Stored data entries:
(** On displayable papers the resolver returns what the selected option
    gives, having read the clock once. *)
Lemma resolve_screening_conflict_selected (ps : list pydict) (k c : string)
    (w : world) :
  ps <> [] -> Forall (fun p => resolvable p) ps ->
  selected (stdin w) = Some c ->
  exists rest,
    resolve_screening_conflict py_repr ps k w =
      (let* d := resolve_choice py_repr c (clock w (ticks w)) ps in
       Ok (d, {| stdin := rest; clock := clock w; ticks := S (ticks w) |})).
Proof.
  intros Hne Hall Hsel. rewrite /resolve_screening_conflict.
  rewrite show_conflict_total //. cbn [bind].
  destruct (prompt_loop_selected py_repr ps (clock w (ticks w)) c (stdin w)
              Hall Hsel) as [rest ->].
  exists rest. by destruct (resolve_choice _ _ _ _).
Qed.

What is required: Each line of the records above, from the first through the one containing "ps <> [] -> Forall", is to be retyped exactly; no other line belongs.

Exercise answer:
(** On displayable papers the resolver returns what the selected option
    gives, having read the clock once. *)
Lemma resolve_screening_conflict_selected (ps : list pydict) (k c : string)
    (w : world) :
  ps <> [] -> Forall (fun p => resolvable p) ps ->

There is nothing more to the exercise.